Expressing Emotion Through Art
The story of Cells
Human psychology
Expressing emotion though art is working directly with your inner feelings. Cells is a series of paintings by raw artist Dimitri Zoellin. The work pulses with feeling, every piece a direct portrait of an emotional state. The striking color and chaotic line work is firmly within Zoellin’s outsider style, but here it is carried to its absolute ends.

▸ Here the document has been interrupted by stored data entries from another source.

(** *** Valid formats *)

Lemma isValidVideoFormat_defined cf st bits ssw ssh :
  isValidVideoFormat cf st bits ssw ssh = true -> cf <> cfUndefined ->
  (cf = cfGray \/ cf = cfYUV \/ cf = cfRGB \/ cf = cfCompatBGR32 \/ cf = cfCompatYUY2) /\
  (st = stInteger \/ st = stFloat) /\
  8 <= bits <= 32 /\ 0 <= ssw <= 4 /\ 0 <= ssh <= 4.
Proof.
  unfold isValidVideoFormat. intros H Hcf.
  destruct (Z.eqb_spec cf cfUndefined) as [|_]; [contradiction|]. cbn [negb andb] in H.
  destruct (Z.eqb_spec cf cfGray), (Z.eqb_spec cf cfYUV), (Z.eqb_spec cf cfRGB),
    (Z.eqb_spec cf cfCompatBGR32), (Z.eqb_spec cf cfCompatYUY2);
    cbn [negb andb orb] in H; try discriminate;
    (split; [tauto|]);
    destruct (Z.eqb_spec st stInteger), (Z.eqb_spec st stFloat);
    cbn [negb andb orb] in H; try discriminate;
    (split; [tauto|]);
    repeat match type of H with
           | (if ?b then false else _) = true => destruct b eqn:?; [discriminate|]
           end;
    repeat match goal with
           | E : (_ || _) = false |- _ => apply orb_false_iff in E as [? ?]
           | E : (_ <? _) = false |- _ => apply Z.ltb_ge in E
           end; lia.
Qed.

Lemma bytesPerSample_loop_video bits :
  8 <= bits <= 32 ->
  bytesPerSample_loop 32 1 bits = Ok (if bits <=? 8 then 1 else if bits <=? 16 then 2 else 4).
Proof.
  intros Hbits.
  assert (Hcases : bits = 8 \/ 9 <= bits <= 16 \/ 17 <= bits <= 32) by lia.
  rewrite bytesPerSample_loop_unfold.
  destruct Hcases as [->|[Hb|Hb]]; [reflexivity| |].
  - destruct (Z.ltb_spec (1 * 8) bits); [|lia].
    rewrite bytesPerSample_loop_unfold. change (Z.shiftl 1 1) with 2.
    destruct (Z.ltb_spec (2 * 8) bits); [lia|].
    destruct (Z.leb_spec bits 8); [lia|]. destruct (Z.leb_spec bits 16); [|lia]. reflexivity.
  - destruct (Z.ltb_spec (1 * 8) bits); [|lia].
    rewrite bytesPerSample_loop_unfold. change (Z.shiftl 1 1) with 2.
    destruct (Z.ltb_spec (2 * 8) bits); [|lia].
    rewrite bytesPerSample_loop_unfold. change (Z.shiftl 2 1) with 4.
    destruct (Z.ltb_spec (4 * 8) bits); [lia|].
    destruct (Z.leb_spec bits 8); [lia|]. destruct (Z.leb_spec bits 16); [lia|]. reflexivity.
Qed.

Lemma lor_disjoint X Y n a :
  0 <= n -> X = a * 2 ^ n -> 0 <= Y < 2 ^ n -> Z.lor X Y = X + Y.
Proof.
  intros Hn -> HY. symmetry. apply Z.add_nocarry_lor. apply land_pow2_low; assumption.
Qed.

Lemma queryVideoFormatID_value cf st bits ssw ssh :
  0 <= cf <= 15 -> 0 <= st <= 15 -> 0 <= bits < 256 -> 0 <= ssw < 256 -> 0 <= ssh < 256 ->
  isValidVideoFormat cf st bits ssw ssh = true ->
  queryVideoFormatID cf st bits ssw ssh = pack_id cf st bits ssw ssh.
Proof.
  intros Hcf Hst Hbits Hssw Hssh Hv. unfold queryVideoFormatID, pack_id. rewrite Hv. cbn [negb].
  change 0xF with (Z.ones 4). change 0xFF with (Z.ones 8).
  rewrite !land_mask by (try change (2 ^ 4) with 16; try change (2 ^ 8) with 256; lia).
  rewrite Z.shiftl_0_r, !Z.shiftl_mul_pow2 by lia.
  change (2 ^ 28) with 268435456. change (2 ^ 24) with 16777216.
  change (2 ^ 16) with 65536. change (2 ^ 8) with 256.
  rewrite (lor_disjoint (cf * 268435456) (st * 16777216) 28 cf)
    by (try change (2 ^ 28) with 268435456; lia).
  rewrite (lor_disjoint (cf * 268435456 + st * 16777216) (bits * 65536) 24 (cf * 16 + st))
    by (try change (2 ^ 24) with 16777216; lia).
  rewrite (lor_disjoint (cf * 268435456 + st * 16777216 + bits * 65536) (ssw * 256) 16
             (cf * 4096 + st * 256 + bits))
    by (try change (2 ^ 16) with 65536; lia).
  rewrite (lor_disjoint (cf * 268435456 + st * 16777216 + bits * 65536 + ssw * 256) ssh 8
             (cf * 1048576 + st * 65536 + bits * 256 + ssw))
    by (try change (2 ^ 8) with 256; lia).
  unfold wrapu. change (2 ^ 32) with 4294967296. apply Z.mod_small. lia.
Qed.

Lemma unpack_id cf st bits ssw ssh :
  0 <= cf <= 15 -> 0 <= st <= 15 -> 0 <= bits < 256 -> 0 <= ssw < 256 -> 0 <= ssh < 256 ->
  let id := pack_id cf st bits ssw ssh in
  Z.land (Z.shiftr id 28) 0xF = cf /\ Z.land (Z.shiftr id 24) 0xF = st /\
  Z.land (Z.shiftr id 16) 0xFF = bits /\ Z.land (Z.shiftr id 8) 0xFF = ssw /\
  Z.land (Z.shiftr id 0) 0xFF = ssh.
Proof.
  intros Hcf Hst Hbits Hssw Hssh id. subst id. unfold pack_id.
  change 0xF with (Z.ones 4). change 0xFF with (Z.ones 8).
  rewrite !Z.land_ones, !Z.shiftr_div_pow2 by lia.
  change (2 ^ 28) with 268435456. change (2 ^ 24) with 16777216.
  change (2 ^ 16) with 65536. change (2 ^ 8) with 256. change (2 ^ 4) with 16.
  change (2 ^ 0) with 1.
  repeat split; Z.div_mod_to_equations; lia.
Qed.

Lemma pack_id_not_v3 cf st bits ssw ssh :
  0 < cf <= 15 -> 0 <= st <= 15 -> 0 <= bits < 256 -> 0 <= ssw < 256 -> 0 <= ssh < 256 ->
  is_v3_id (pack_id cf st bits ssw ssh) = false.
Proof.
  intros Hcf Hst Hbits Hssw Hssh. unfold is_v3_id, pack_id.
  replace (cf * 268435456 + st * 16777216 + bits * 65536 + ssw * 256 + ssh)
    with ((cf * 16 + st) * 16777216 + (bits * 65536 + ssw * 256 + ssh)) by lia.
  rewrite land_top_byte by lia.
  destruct (Z.eqb_spec ((cf * 16 + st) * 16777216) 0); [lia|reflexivity].
Qed.

(** X8. The identifier of a format names the format: for a valid format
    of a colour family other than [cfUndefined], whose colour family and
    sample type fit the four bits that the identifier has for each,
    [queryVideoFormatID] returns an identifier with a top byte that is
    not zero, and [queryVideoFormatByID] makes of it the very format that
    [queryVideoFormat] makes of the five values. *)
Theorem videoFormatID_roundtrip (t : FormatTable) (cf st bits ssw ssh : Z) :
  0 < cf <= 15 -> 0 <= st <= 15 -> cf <> cfUndefined ->
  isValidVideoFormat cf st bits ssw ssh = true ->
  let id := queryVideoFormatID cf st bits ssw ssh in
  16777216 <= id < 4294967296 /\
  queryVideoFormatByID t id = queryVideoFormat cf st bits ssw ssh /\
  exists bps,
    queryVideoFormat cf st bits ssw ssh =
      Ok (true, mkVSVideoFormat cf st bits bps ssw ssh
                  (if (cf =? cfGray) || (cf =? cfCompatBGR32) || (cf =? cfCompatYUY2)
                   then 1 else 3)) /\
    smallest_pow2_bytes bps bits.
Proof.
  intros Hcf Hst Hdef Hv id.
  destruct (isValidVideoFormat_defined _ _ _ _ _ Hv Hdef) as (_ & _ & Hbits & Hssw & Hssh).
  subst id. rewrite queryVideoFormatID_value by (assumption || lia).
  split; [unfold pack_id; lia|]. split.
  - unfold queryVideoFormatByID. rewrite pack_id_not_v3 by (assumption || lia).
    destruct (unpack_id cf st bits ssw ssh) as (-> & -> & -> & -> & ->);
      [lia..|reflexivity].
  - unfold queryVideoFormat. destruct (Z.eqb_spec cf cfUndefined); [contradiction|].
    rewrite Hv. cbn [negb]. rewrite (bytesPerSample_loop_video _ Hbits).
    cbn [mbind Outcome_bind obind]. eexists. split; [reflexivity|].
    unfold smallest_pow2_bytes.
    destruct (Z.leb_spec bits 8); [|destruct (Z.leb_spec bits 16)].
    + split; [exists 0; split; [lia|reflexivity]|]. split; [lia|].
      intros k Hk _. assert (2 ^ 0 <= 2 ^ k) by (apply Z.pow_le_mono_r; lia). lia.
    + split; [exists 1; split; [lia|reflexivity]|]. split; [lia|].
      intros k Hk Hle. destruct (Z.eq_dec k 0) as [->|]; [simpl in Hle; lia|].
      assert (2 ^ 1 <= 2 ^ k) by (apply Z.pow_le_mono_r; lia). lia.
    + split; [exists 2; split; [lia|reflexivity]|]. split; [lia|].
      intros k Hk Hle. destruct (Z.eq_dec k 0) as [->|]; [simpl in Hle; lia|].
      destruct (Z.eq_dec k 1) as [->|]; [simpl in Hle; lia|].
      assert (2 ^ 2 <= 2 ^ k) by (apply Z.pow_le_mono_r; lia). lia.
Qed.

End FormatFacts.

Section AudioFrameFacts.

Context {P : Platform}.

Lemma sum_Z_app l1 l2 : sum_Z (l1 ++ l2) = sum_Z l1 + sum_Z l2.
Proof.
  unfold sum_Z. induction l1 as [|x l1 IH]; [reflexivity|].
  cbn [app fold_right]. rewrite IH. lia.
Qed.

Lemma sum_Z_constant (f : Z -> Z) c m :
  (forall n, 0 <= n < Z.of_nat m -> f n = c) ->
  sum_Z (map f (map Z.of_nat (seq 0 m))) = c * Z.of_nat m.
Proof.
  induction m as [|m IH]; intros Hf; [cbn; lia|].
  rewrite seq_S, !map_app, sum_Z_app, IH by (intros n Hn; apply Hf; lia).
  cbn [seq map sum_Z fold_right Nat.add]. rewrite Hf by lia. lia.
Qed.

(** The outputs that the audio constructor stores. *)
Lemma audio_outputs_stored name ai n acc out :
  audio_outputs name ai n acc = Ok (inr out) ->
  exists outs, out = acc ++ outs /\
    Forall (fun info => 1 <= numSamples info <= INT_MAX * 3072 /\
                        numFrames info = (numSamples info + 3071) / 3072) outs.
Proof.
  revert ai acc. induction n as [|n IH]; intros ai acc; simpl.
  - intros [= <-]. exists []. split; [rewrite app_nil_r; reflexivity|constructor].
  - destruct ai as [|info rest]; [discriminate|].
    destruct (isValidAudioInfo info) eqn:Hvalid; [|discriminate]. cbn [negb].
    rewrite maxSamples_value.
    destruct (Z.ltb_spec (INT_MAX * 3072) (numSamples info)) as [|Hle]; [discriminate|].
    intros H. apply IH in H as (outs & -> & Hall).
    assert (H1 : 1 <= numSamples info).
    { unfold isValidAudioInfo in Hvalid. destruct (negb _); [discriminate|].
      destruct (Z.ltb_spec (numSamples info) 1); [discriminate|]. lia. }
    destruct (audio_numFrames (numSamples info) (conj H1 Hle)) as [Hq _].
    eexists (_ :: outs). split; [rewrite <- app_assoc; reflexivity|].
    constructor; [|exact Hall]. cbn [numSamples numFrames set_numFrames].
    split; [lia|exact Hq].
Qed.

Lemma expectedSamples_inner info n :
  1 <= numSamples info <= INT_MAX * 3072 ->
  numFrames info = (numSamples info + 3071) / 3072 ->
  0 <= n < numFrames info - 1 ->
  expectedSamples info n = 3072.
Proof.
  intros HN HF Hn. unfold expectedSamples, INT_MAX in *.
  assert (HFr : 1 <= numFrames info <= 2 ^ 31 - 1)
    by (rewrite HF; Z.div_mod_to_equations; lia).
  rewrite (wraps_small 32 (numFrames info - 1)) by (change (2 ^ (32 - 1)) with (2 ^ 31); lia).
  destruct (Z.ltb_spec n (numFrames info - 1)); [|lia]. reflexivity.
Qed.

Lemma expectedSamples_last info :
  1 <= numSamples info <= INT_MAX * 3072 ->
  numFrames info = (numSamples info + 3071) / 3072 ->
  expectedSamples info (numFrames info - 1) =
    numSamples info - 3072 * (numFrames info - 1) /\
  1 <= expectedSamples info (numFrames info - 1) <= 3072.
Proof.
  intros HN HF. unfold expectedSamples, INT_MAX, VS_AUDIO_FRAME_SAMPLES in *.
  assert (HFr : 1 <= numFrames info <= 2 ^ 31 - 1)
    by (rewrite HF; Z.div_mod_to_equations; lia).
  rewrite (wraps_small 32 (numFrames info - 1)) by (change (2 ^ (32 - 1)) with (2 ^ 31); lia).
  destruct (Z.ltb_spec (numFrames info - 1) (numFrames info - 1)); [lia|].
  rewrite Z.rem_mod_nonneg by lia.
  destruct (Z.eqb_spec (numSamples info mod 3072) 0) as [E|E]; cbn [negb].
  - rewrite (wraps_small 32 3072) by (cbn; lia).
    rewrite HF. Z.div_mod_to_equations. lia.
  - rewrite wraps_small
      by (change (2 ^ (32 - 1)) with (2 ^ 31); Z.div_mod_to_equations; lia).
    rewrite HF. Z.div_mod_to_equations. lia.
Qed.

(** X9. The frames of an audio output add up to its samples: for every
    output of a node that the audio constructor has built, the numbers of
    samples that [getFrameInternal] expects of the frames
    [0 .. numFrames-1] are between 1 and 3072 each, 3072 for every frame
    but the last, and their sum is [numSamples]; a frame that passes the
    checks of [getFrameInternal] has the expected number of samples. *)
Theorem audio_frames_cover_samples (name : string) (ai : list VSAudioInfo)
    (numOutputs filterMode flags apiMajor : Z) (notify : bool) (instances : Z)
    (node : VSNode) :
  fst (VSNode_audio name ai numOutputs filterMode flags apiMajor notify instances)
    = Ok (inr node) ->
  forall info, In info (node_ai node) ->
    (forall n, 0 <= n < numFrames info -> 1 <= expectedSamples info n <= 3072) /\
    (forall n, 0 <= n < numFrames info - 1 -> expectedSamples info n = 3072) /\
    sum_Z (map (expectedSamples info) (frame_numbers (numFrames info))) = numSamples info /\
    (forall n fi len, 0 <= n < numFrames info ->
       check_audio_frame name info n fi len = Ok tt ->
       len = expectedSamples info n /\ 1 <= len <= 3072).
Proof.
  unfold VSNode_audio.
  destruct (negb (Z.land flags _ =? 0)); [discriminate|].
  destruct (negb (Z.land flags nfIsCache =? 0) && (Z.land flags nfNoCache =? 0));
    [discriminate|].
  destruct (numOutputs <? 1); [discriminate|]. cbn [fst].
  destruct (audio_outputs name ai (Z.to_nat numOutputs) []) as [[msg|infos]| | |] eqn:E;
    cbn [mbind Outcome_bind obind]; try discriminate.
  intros [= <-]. cbn [node_ai].
  apply audio_outputs_stored in E as (outs & -> & Hall). cbn [app].
  intros info Hin. rewrite Forall_forall in Hall.
  apply list_elem_of_In in Hin. destruct (Hall info Hin) as [HN HF].
  pose proof (expectedSamples_last info HN HF) as [Hlast Hrange].
  assert (HFr : 1 <= numFrames info)
    by (rewrite HF; unfold INT_MAX in HN; Z.div_mod_to_equations; lia).
  assert (Hall_range : forall n, 0 <= n < numFrames info ->
                                 1 <= expectedSamples info n <= 3072).
  { intros n Hn. destruct (Z.eq_dec n (numFrames info - 1)) as [->|Hne]; [exact Hrange|].
    rewrite (expectedSamples_inner info n HN HF) by lia. lia. }
  split; [exact Hall_range|split; [|split]]; cycle 2.
  - intros n fi len Hn. unfold check_audio_frame.
    destruct (negb _ || negb _ || negb _); [discriminate|].
    destruct (Z.eqb_spec (expectedSamples info n) len) as [<-|]; [|discriminate].
    intros _. split; [reflexivity|apply Hall_range, Hn].
  - intros n Hn. apply (expectedSamples_inner info n HN HF Hn).
  - unfold frame_numbers.
    replace (Z.to_nat (numFrames info)) with (S (Z.to_nat (numFrames info - 1))) by lia.
    rewrite seq_S, !map_app, sum_Z_app.
    rewrite (sum_Z_constant _ 3072)
      by (intros n Hn; apply (expectedSamples_inner info n HN HF); lia).
    cbn [seq map sum_Z fold_right Nat.add].
    rewrite Z2Nat.id by lia. rewrite Hlast. lia.
Qed.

The unique depiction of perspective and human psychology in Cells begins with the use of the canvas or paper itself. Primarily working with acrylic and posca pens, along with other materials, the works almost glow with the strong color choices.
Visual language of cells
Each canvas defines the dimensions and limits of each cell. Inside, we see the chaos and order of the beings — more or less angry, more or less sad. Zoellin explores these emotions in their degrees.
Emotional Paintings
While all painting strives to convey some emotional content, in Cells, Zoellin has created a visual language that speaks explicitly about emotional states. Through this visual language, he tells a story, with the paintings building one on top of each other, cooperating with one another to make a whole, like the cells of a body.
Exploring
Zoellin has captured emotion in as pure a way as possible — through an abstracted face. For many of the pieces, the profile of a creature with mouth agape creates a general pattern that he uses to explore far beyond the limits of more representational methods.
The paintings each follow their own thread, but always return to this pattern as a center for the next piece in the series.
The Walls of a Feeling
The pieces are both functioning like biological cells in a body and cells in a prison block. They create energy and strive to multiply, just as they confine and limit the subject inside. The paintings can be seen in both ways, productive units and walls that hem in and constrain the subject.
Strong emotions create heat and energy. They push out into the universe to recreate themselves. But the stronger an emotion, the greater a trap and barrier to other features of experience.
Quarantine
Our current cultural moment is filled with strong emotional reactions. The global pandemic creates anxiety, and that anxiety can cause people to lash out or turn inward and ignore the outside world. This is all exacerbated by the quarantine conditions many of us live under, our homes not unlike cells.
The Messages to the Robin
In Zoellin’s series, the characters inside of the cells are struggling to communicate to the world, to share the feeling that animates them. While they cannot do this alone, they are not alone. There is a helper that isn’t always easy to see at first, as there so often is. This robin carries the messages of those inside the cells to the world at large.
These messages always vary from cell to cell, and while they can span the gamut of pacifism to artistic expression to anarchism — the core message is that of communicating itself. The desire to reach out across the cell walls that divide us and reach communion over our inner state is the essence of the message.
The Bird and the Artist
In a way, the cells speak to the robin who flutters to the artist to repeat what is heard. Zoellin is using a microscope to zoom in and take a look on his own, confirming the reports he receives from the trusted bird.
This relationship between the subject and the artist may seem removed at first, but this is only if we deny the powers of the bird. Like Hermes from classical mythology, the robin is the spirit that can transition between worlds, can shapeshift and cross divides. The robin flutters in the liminal space that exists between other cells and our own, that seemingly unbridgeable chasm between two people locked in their own container of feeling.
Message and ego
The robin is the messenger but also a message — that there are powers in this world that can transport us beyond the boundaries of our cells, that we can share our experiences and commune without the impediments of the ego.
The artist, knowing this because he is the one who listens to the robin, must visualize these messages. Through art, he renders the Robin’s words through these emotional paintings.
Peering into the Cell
And by seeing into these cells, as if through a microscope, we are transported beyond those borders. We fly, as if we are the robin, into the chambers of another’s heart, bearing witness to the same rage, tenderness, love, and frustration that we know to be the contents of our own souls.
Expressing emotion through Art
Zoellin takes care to display the contents of the cells in a universal, primal language of line, color, and scribbled words that speak less in semantic qualities that in their jumbled rush to be read, their hunger to communicate what feels ineffable.
These signs allow us not only to see with our eyes but to experience directly the tumult and heat inside, as if we were caught in the cell, as if they were looking into us.
Escaping the Cell
As long as we have bodies, as long as our brains construct an ego around the differences between “I” and “you” and “this” and “that,” we may never truly walk outside of the cell. But that does not mean that we must be resigned to a life bound by its borders.
Take a flight with art
Through art, we can move into another realm — a visionary space where there are no cells, there are no limits, there are no definitions. This visionary space is available to us if only we can listen to the Robin, watch the way it flutters into any world it chooses. Because if we listen and watch closely enough, one day it might be us who spread our wings and take flight.